### DATA:
(* ===== verification/WfCheck.v ===== *)
(** * An executable check of the invariant

    [wfb b] computes whether the book [b] is well formed: it walks the
    pool's free list (at most [capacity] slots, so the walk always
    ends), then checks each field of [inv] with a boolean test.  The
    theorem [wfb_correct] shows that [wfb] decides [wf], so the
    well-formedness of a concrete book is settled by evaluation. *)

From Stdlib Require Import Sorted.
From S2P Require Import Prelude Order MemoryPool PriceLevels OrderBook BookInvariant.
Local Open Scope Z_scope.

Module WfCheck.
Import OrderBook BookInvariant.
Section Check.
Context {P : Type} `{Inhabited P} `{PriceLt P} `{!StrictWeakOrder (price_lt (P:=P))}.

Abbreviation book := (@OrderBook.t P).
Abbreviation pool := (@MemoryPool.t P).
Abbreviation level := (P * list nat)%type.

(** ** The checks *)

(** The slots threaded by the free list from [h], following
    [next_free]; [None] when the walk leaves the block, meets a slot
    twice, or is longer than [fuel]. *)
Fixpoint free_walk (blk : list (Order.t P)) (h : option nat) (fuel : nat) : option (list nat) :=
  match h, fuel with
  | None, _ => Some []
  | Some _, O => None
  | Some i, S f =>
      o ← blk !! i;
      l ← free_walk blk (Order.next_free o) f;
      if decide (i ∈ l) then None else Some (i :: l)
  end.

(** A side is sorted: each key is [cmp]-less than every later one. *)
Fixpoint sortedb (cmp : P -> P -> bool) (m : list level) : bool :=
  match m with
  | [] => true
  | l :: m' => forallb (fun l' => cmp l.1 l'.1) m' && sortedb cmp m'
  end.

Definition slot_okb (p : pool) (s : Side) (k : P) (h : nat) : bool :=
  let o := MemoryPool.read p h in
  bool_decide (Order.side o = s) && bool_decide (Order.type o = LIMIT) &&
  PriceLevels.key_eqb (side_cmp s) k (Order.price o) && bool_decide (0 < Order.quantity o < 2 ^ 32).

Definition side_okb (p : pool) (s : Side) (m : list level) : bool :=
  sortedb (side_cmp s) m && forallb (fun l => bool_decide (l.2 <> [])) m &&
  forallb (fun l => forallb (slot_okb p s l.1) l.2) m.

(** Free and resting slots together are each slot of the pool once. *)
Definition slots_okb (F : list nat) (b : book) : bool :=
  let l := F ++ resting b in
  let n := MemoryPool.capacity (pool_ b) in
  bool_decide (NoDup l) && forallb (fun h => bool_decide (h < n)%nat) l && bool_decide (length l = n).

(** The index maps each resting id to its slot and nothing else. *)
Definition ids_okb (b : book) : bool :=
  forallb (fun e => bool_decide (e.2 ∈ resting b) && bool_decide (order_id (pool_ b) e.2 = e.1))
          (map_to_list (id_map_ b)) &&
  forallb (fun h => bool_decide (id_map_ b !! order_id (pool_ b) h = Some h)) (resting b).

Definition wfb (b : book) : bool :=
  let p := pool_ b in
  match free_walk (MemoryPool.block p) (MemoryPool.free_list p) (MemoryPool.capacity p) with
  | None => false
  | Some F =>
      bool_decide (length (MemoryPool.block p) = MemoryPool.capacity p) && slots_okb F b &&
      side_okb p BUY (bids_ b) && side_okb p SELL (asks_ b) && ids_okb b &&
      bool_decide (NoDup (order_id p <$> resting b)) &&
      bool_decide (active_orders_ b = Z.of_nat (length (resting b))) &&
      bool_decide (Z.of_nat (MemoryPool.capacity p) < 2 ^ 64)
  end.

(** ** The free list *)

Lemma free_walk_sound blk h fuel l :
  free_walk blk h fuel = Some l -> MemoryPool.free_chain blk h l.
Proof.
  revert h l. induction fuel as [|f IH]; intros [i|] l; simpl; try by intros [= <-]; constructor.
  destruct (blk !! i) as [o|] eqn:Ho; [simpl|done].
  destruct (free_walk blk (Order.next_free o) f) as [l'|] eqn:Hw; [simpl|done].
  case_decide; [done|]. intros [= <-]. econstructor; eauto.
Qed.

Lemma free_walk_complete blk h l fuel :
  MemoryPool.free_chain blk h l -> (length l <= fuel)%nat -> free_walk blk h fuel = Some l.
Proof.
  intros Hc. revert fuel. induction Hc as [|i o l Ho Hi _ IH]; intros [|f] Hf; simpl in *; try done; [lia|].
  rewrite Ho. simpl. rewrite IH by lia. simpl. by rewrite decide_False.
Qed.

(** ** Each check reflects its field of the invariant *)

Lemma sortedb_spec cmp m : sortedb cmp m = true <-> PriceLevels.sorted cmp m.
Proof.
  unfold PriceLevels.sorted. induction m as [|l m IH]; simpl; [split; [constructor|done]|].
  rewrite andb_true_iff, IH, (forallb_Forall _ (fun l' => cmp l.1 l'.1 = true)) by done.
  split; [intros [? ?]; by constructor|by intros [? ?]%StronglySorted_inv].
Qed.

Lemma slot_okb_spec p s k h : slot_okb p s k h = true <-> slot_ok p s k h.
Proof. unfold slot_okb, slot_ok. cbv zeta. rewrite !andb_true_iff, !bool_decide_eq_true. tauto. Qed.

Lemma side_okb_spec p s m : side_okb p s m = true <-> side_ok p s m.
Proof.
  unfold side_okb, side_ok, PriceLevels.no_empty, PriceLevels.levels_ok.
  assert (Hne : forall l : level, bool_decide (l.2 <> []) = true <-> l.2 <> [])
    by (intros; apply bool_decide_eq_true).
  assert (Hlv : forall l : level, forallb (slot_okb p s l.1) l.2 = true <-> Forall (slot_ok p s l.1) l.2)
    by (intros; apply forallb_Forall, slot_okb_spec).
  rewrite !andb_true_iff, sortedb_spec, (forallb_Forall _ _ _ Hne), (forallb_Forall _ _ _ Hlv). tauto.
Qed.

Lemma slots_okb_spec F (b : book) :
  slots_okb F b = true <-> F ++ resting b ≡ₚ seq 0 (MemoryPool.capacity (pool_ b)).
Proof.
  unfold slots_okb. cbv zeta.
  assert (Hlt : forall h, bool_decide (h < MemoryPool.capacity (pool_ b))%nat = true <->
                          (h < MemoryPool.capacity (pool_ b))%nat) by (intros; apply bool_decide_eq_true).
  rewrite perm_seq_iff, !andb_true_iff, !bool_decide_eq_true, (forallb_Forall _ _ _ Hlt). tauto.
Qed.

Lemma ids_okb_spec (b : book) :
  ids_okb b = true <->
  forall id h, id_map_ b !! id = Some h <-> h ∈ resting b /\ order_id (pool_ b) h = id.
Proof.
  unfold ids_okb. rewrite andb_true_iff, !forallb_forall. split.
  - intros [Hm Hr] id h. split.
    + intros Hl. apply elem_of_map_to_list, list_elem_of_In, Hm in Hl.
      by apply andb_true_iff in Hl as [?%bool_decide_eq_true ?%bool_decide_eq_true].
    + intros [Hh <-]. apply list_elem_of_In, Hr in Hh. by apply bool_decide_eq_true in Hh.
  - intros Hids. split.
    + intros [id h] He%list_elem_of_In%elem_of_map_to_list. apply Hids in He as [? ?].
      by apply andb_true_iff; split; apply bool_decide_eq_true.
    + intros h Hh%list_elem_of_In. apply bool_decide_eq_true, Hids. by split.
Qed.

(** ** The check decides the invariant *)

(** [wfb] decides [wf]: it returns [true] exactly on the well-formed
    books. *)
Theorem wfb_correct (b : book) : wfb b = true <-> wf b.
Proof.
  unfold wfb. split.
  - destruct (free_walk _ _ _) as [F|] eqn:Hw; [|done].
    rewrite !andb_true_iff, !bool_decide_eq_true, slots_okb_spec, !side_okb_spec, ids_okb_spec.
    intros (((((((Hl & Hs) & Hb) & Ha) & Hids) & Hu) & Hact) & Hcap).
    exists F. constructor; [split; [done|exact (free_walk_sound _ _ _ _ Hw)]|done|by intros []|done|done|done|done].
  - intros [F Hi]. destruct (inv_pool _ _ _ Hi) as [Hl Hc].
    assert (Hlen : (length F <= MemoryPool.capacity (pool_ b))%nat).
    { pose proof (Permutation_length (inv_slots _ _ _ Hi)). rewrite !length_app, length_seq in *. lia. }
    rewrite (free_walk_complete _ _ _ _ Hc Hlen).
    rewrite !andb_true_iff, !bool_decide_eq_true, slots_okb_spec, !side_okb_spec, ids_okb_spec.
    split_and!; [done|apply (inv_slots _ _ _ Hi)|apply (inv_sides _ _ _ Hi BUY)|apply (inv_sides _ _ _ Hi SELL)|
                 apply (inv_ids _ _ _ Hi)|apply (inv_unique _ _ _ Hi)|apply (inv_active _ _ _ Hi)|apply (inv_cap _ _ _ Hi)].
Qed.

End Check.
End WfCheck.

### EXERCISE REQUIREMENTS:
Using the data above, extract exactly the lines from the one that holds "Definition wfb (b" to the one that holds "bool_decide (length (MemoryPool.block", both ends included, and no others.

### TASK RESULT:
Definition wfb (b : book) : bool :=
  let p := pool_ b in
  match free_walk (MemoryPool.block p) (MemoryPool.free_list p) (MemoryPool.capacity p) with
  | None => false
  | Some F =>
      bool_decide (length (MemoryPool.block p) = MemoryPool.capacity p) && slots_okb F b &&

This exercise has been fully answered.